0

There is at least one related question on SO that proved useful when trying to decode unicode sequences.

I am preprocessing a lot of texts with a lot of different genres. Some are economical, some are technical, and so on. One of the caveats is converting unicode sequences:

'Korado's output has gone up from 180,000 radiators per year to almost 1.7 million today,' says Vojt\u0115ch \u010camek.

Such a string needs to be converted to actual characters:

'Korado's output has gone up from 180,000 radiators per year to almost 1.7 million today,' says Vojtĕch Čamek.

which can be done like this:

s = "'Korado's output has gone up from 180,000 radiators per year to almost 1.7 million today,' says Vojt\u0115ch \u010camek."
s = s.encode('utf-8').decode('unicode-escape')

(At least this works when s is an input line taken from a utf-8 encoded text file.
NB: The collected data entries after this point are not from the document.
Lemma alloc_small_path h L size env now :
  heap_inv h L -> env_ok (size_classes h) (HeapBuddy.memory (buddy h)) env ->
  acceptable h size -> small (class_of size) -> size < 2 ^ 32 ->
  size + sizeof_allocation_header <= HeapSlab.class_to_size (class_of size) ->
  exists r h',
    ('(ptr, h1) ← small_alloc h (class_of size) env;
     if ptr =? NULL then Some (NULL, h1) else record_alloc h1 ptr size (class_of size) now) = Some (r, h') /\
    ((r = NULL /\ exhausted h size env /\ heap_inv h' L /\
      num_oom_errors h' = u64 (num_oom_errors h + 1)) \/ alloc_ok h L size r h').
Proof.
  intros Hi Henv (Hsz & Hcnt & Hlim) Hc Hs32 Hfit.
  destruct (small_alloc_spec h _ L _ env (hv_small _ _ Hi) Hc Henv)
    as (ptr & cls & cs & oom & -> & Hkeep & [(-> & -> & HS & Hno)|(Hne & -> & HL & HS)]);
    cbn [mbind option_bind].
  - rewrite Z.eqb_refl. eexists _, _. split; [reflexivity|]. left. split; [done|].
    split; [unfold exhausted; by rewrite decide_True|]. split; [|done].
    pose proof Hi as [? ? ? Hlv ? ? ? ? ?]. constructor; try done.
    intros x sz c HL. simpl. rewrite Hkeep by eauto. by apply Hlv.
  - rewrite (proj2 (Z.eqb_neq _ _) Hne).
    set (h1 := with_small h cls cs (num_oom_errors h)).
    destruct (record_alloc_eq h1 ptr size (class_of size) now) as (h' & -> & Hcore).
    { by apply (heap_inv_pool h L). }
    exists (ptr + sizeof_allocation_header), h'. split; [done|]. right.
    destruct (si_class _ _ _ _ _ HS (class_of size) Hc) as [l Hci].
    pose proof (move_settle HS Hc Hci ptr size (header_cell size (class_of size)) ltac:(set_solver)) as HS1.
    rewrite difference_diag_L in HS1.
    destruct (slot_not_pool HS (class_of size) ptr Hc) as (_ & Hpos & _).
    { apply (ci_split _ _ _ _ _ _ Hci). right; right. set_solver. }
    unfold alloc_ok. replace (ptr + sizeof_allocation_header - sizeof_allocation_header) with ptr by lia.
    split; [unfold sizeof_allocation_header; plia|]. split; [done|].
    pose proof Hi as [? ? [P Hb] Hlv ? Hcb ? ? ?]. pose proof (live_bytes_nonneg _ _ Hi).
    split; [|by destruct Hcore as (_&_&_&_&_&_&_&_&_&->&->&->)].
    apply (heap_inv_core _ _ _ Hcore). apply recorded_inv; simpl; try done; try lia.
    + exists P. by rewrite large_insert_small.
    + intros x sz c Hx. rewrite Hkeep by eauto. by apply Hlv.
Qed.

Lemma alloc_large_path h L size now :
  heap_inv h L -> acceptable h size -> ~ small (class_of size) -> class_of size = -1 ->
  exists r h',
    ('(ptr, b) ← HeapBuddy.buddy_alloc (buddy h) (size + sizeof_allocation_header);
     let h1 := h <| buddy := b |> in
     if ptr =? NULL then Some (NULL, h1 <| num_oom_errors := u64 (num_oom_errors h1 + 1) |>)
     else record_alloc h1 ptr size (-1) now) = Some (r, h') /\
    ((r = NULL /\ (forall env, exhausted h size env) /\ heap_inv h' L /\
      num_oom_errors h' = u64 (num_oom_errors h + 1)) \/ alloc_ok h L size r h').
Proof.
  intros Hi (Hsz & Hcnt & Hlim) Hc Hc1. unfold MAX_HEAP_SIZE in Hsz.
  destruct (hv_buddy _ _ Hi) as [P Hb].
  pose proof (heap_inv_pool _ _ Hi) as (Hm & _ & Htop & _).
  destruct (buddy_inv_alloc_total _ _ P (size + sizeof_allocation_header) Hb)
    as [Ha|(p & b' & P' & Ha & Hne & HLp & Hb' & Hmem & Hlo & Hhi & _)];
    [unfold sizeof_allocation_header; lia| |]; rewrite Ha; cbn [mbind option_bind].
  - rewrite Z.eqb_refl. eexists _, _. split; [reflexivity|]. left. split; [done|]. split.
    { intros env. unfold exhausted. by rewrite decide_False. }
    split; [|done]. pose proof Hi as [? ? ? ? ? ? ? ? ?]. by constructor.
  - cbv zeta. rewrite (proj2 (Z.eqb_neq _ _) Hne).
    set (h1 := h <| buddy := b' |>).
    destruct (record_alloc_eq h1 p size (-1) now) as (h' & -> & Hcore).
    { apply (fragmentation_total b' P'). apply Hb'. }
    exists (p + sizeof_allocation_header), h'. split; [done|]. right.
    unfold HeapBuddy.sizeof_buddy_block, sizeof_allocation_header in *.
    assert (HLn : L !! p = None).
    { destruct (L !! p) as [[sz c]|] eqn:HL; [|done]. exfalso.
      destruct (heap_live_where _ _ _ _ _ Hi HL) as (_ & _ & [[Hsc Hin]|[_ [Hlg _]]]); [|congruence].
      destruct (slot_not_pool (hv_small _ _ Hi) c p Hsc Hin) as (Hap & _).
      pose proof (class_to_size_pos c ltac:(unfold small in Hsc; lia)). unfold apart in Hap. lia. }
    unfold alloc_ok, sizeof_allocation_header. replace (p + 24 - 24) with p by lia.
    split; [plia|]. split; [done|].
    pose proof Hi as [? HS ? Hlv ? Hcb ? ? ?]. pose proof (live_bytes_nonneg _ _ Hi).
    split; [|by destruct Hcore as (_&_&_&_&_&_&_&_&_&->&->&->)].
    rewrite Hc1 in *. apply (heap_inv_core _ _ _ Hcore).
    unfold HeapBuddy.BUDDY_POOL_SIZE in *.
    apply recorded_inv; simpl; try done; try lia.
    + rewrite Hmem. apply (small_inv_large _ _ _ _ _ _ _ HS); unfold HeapBuddy.BUDDY_POOL_SIZE.
      * intros x Hx. rewrite !lookup_insert_ne by lia. done.
      * intros x sz c Hx. rewrite lookup_insert. case_decide; [by intros [= _ <-]|].
        intros HL. by apply (pool_not_small h L x sz c Hi HL).
      * intros x sz c Hx HL. by apply (pool_not_small h L x sz c Hi HL).
    + exists P'. by rewrite large_insert_large.
Qed.

Lemma not_refused h size : acceptable h size -> forall h', ~ refused h size h'.
Proof. intros (? & ? & ?) h' []; lia. Qed.

Lemma heap_alloc_spec h L size env now :
  heap_inv h L -> 0 <= size < 2 ^ 64 -> env_ok (size_classes h) (HeapBuddy.memory (buddy h)) env ->
  exists r h', lgx_heap_alloc h size env now = Some (r, h') /\
    ((r = NULL /\ refused h size h') \/
     (r = NULL /\ acceptable h size /\ exhausted h size env /\ heap_inv h' L /\
      num_oom_errors h' = u64 (num_oom_errors h + 1)) \/
     (acceptable h size /\ alloc_ok h L size r h')).
Proof.
  intros Hi Hs Henv. unfold lgx_heap_alloc. rewrite (hv_init _ _ Hi). cbn [negb].
  destruct (Z.eqb_spec size 0) as [Hz|Hnz]; cbn [orb].
  { eexists _, _. split; [reflexivity|]. left. split; [done|]. by constructor; left. }
  destruct (Z.ltb_spec MAX_HEAP_SIZE size) as [Hbig|Hle].
  { eexists _, _. split; [reflexivity|]. left. split; [done|]. by constructor; right. }
  destruct (Z.leb_spec MAX_ACTIVE_ALLOCATIONS (num_active_allocations h)) as [Hcnt|Hcnt].
  { eexists _, _. split; [reflexivity|]. left. split; [done|]. constructor; [lia|done]. }
  pose proof (hv_limits _ _ Hi) as [_ Hlim]. pose proof (hv_bytes _ _ Hi) as Hby.
  pose proof (live_bytes_nonneg _ _ Hi).
  rewrite u64_small by (unfold MAX_HEAP_SIZE in *; lia).
  destruct (Z.ltb_spec MAX_HEAP_SIZE (current_bytes_allocated h + size)) as [Hov|Hok].
  { eexists _, _. split; [reflexivity|]. left. split; [done|]. constructor; [lia|done|done]. }
  assert (Hacc : acceptable h size) by (split; [lia|done]).
  cbv zeta. destruct (class_of_cases size (proj1 Hs) Hle) as [(Hlt & Heq & Hc & Hfit & Hs12)|(Hge & Heq & Hc)].
  - rewrite (proj2 (Z.ltb_lt _ _) Hlt). rewrite <- Heq.
    destruct (alloc_small_path h L size env now Hi Henv Hacc Hc ltac:(lia) Hfit) as (r & h' & -> & Hr).
    exists r, h'. split; [done|]. right. destruct Hr as [(?&?&?)|?]; [left|right]; auto.
  - rewrite (proj2 (Z.ltb_ge _ _) Hge).
    destruct (alloc_large_path h L size now Hi Hacc Hc Heq) as (r & h' & Hrun & Hr).
    exists r, h'. split; [exact Hrun|]. right. destruct Hr as [(?&?&?)|?]; [left|right]; auto.
Qed.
I can't seem to get this to work on an online service like REPL.it, where the output is encoded/decoded differently.)

In most cases, this works fine. However, when directory structure paths are seen in the input string (often the case for technical documents in my data set) then UnicodeDecodeErrors occur.

Given the following data unicode.txt:

'Korado's output has gone up from 180,000 radiators per year to almost 1.7 million today,' says Vojt\u0115ch \u010camek, Financial Director and Director of Controlling.
Voor alle bestanden kan de naam met de volledige padnaam (bijvoorbeeld: /u/slick/udfs/math.a (op UNIX), d:\udfs\math.dll (op Windows)).

With bytestring representation of:

b"'Korado's output has gone up from 180,000 radiators per year to almost 1.7 million today,' says Vojt\\u0115ch \\u010camek, Financial Director and Director of Controlling.\r\nVoor alle bestanden kan de naam met de volledige padnaam (bijvoorbeeld: /u/slick/udfs/math.a (op UNIX), d:\\udfs\\math.dll (op Windows))."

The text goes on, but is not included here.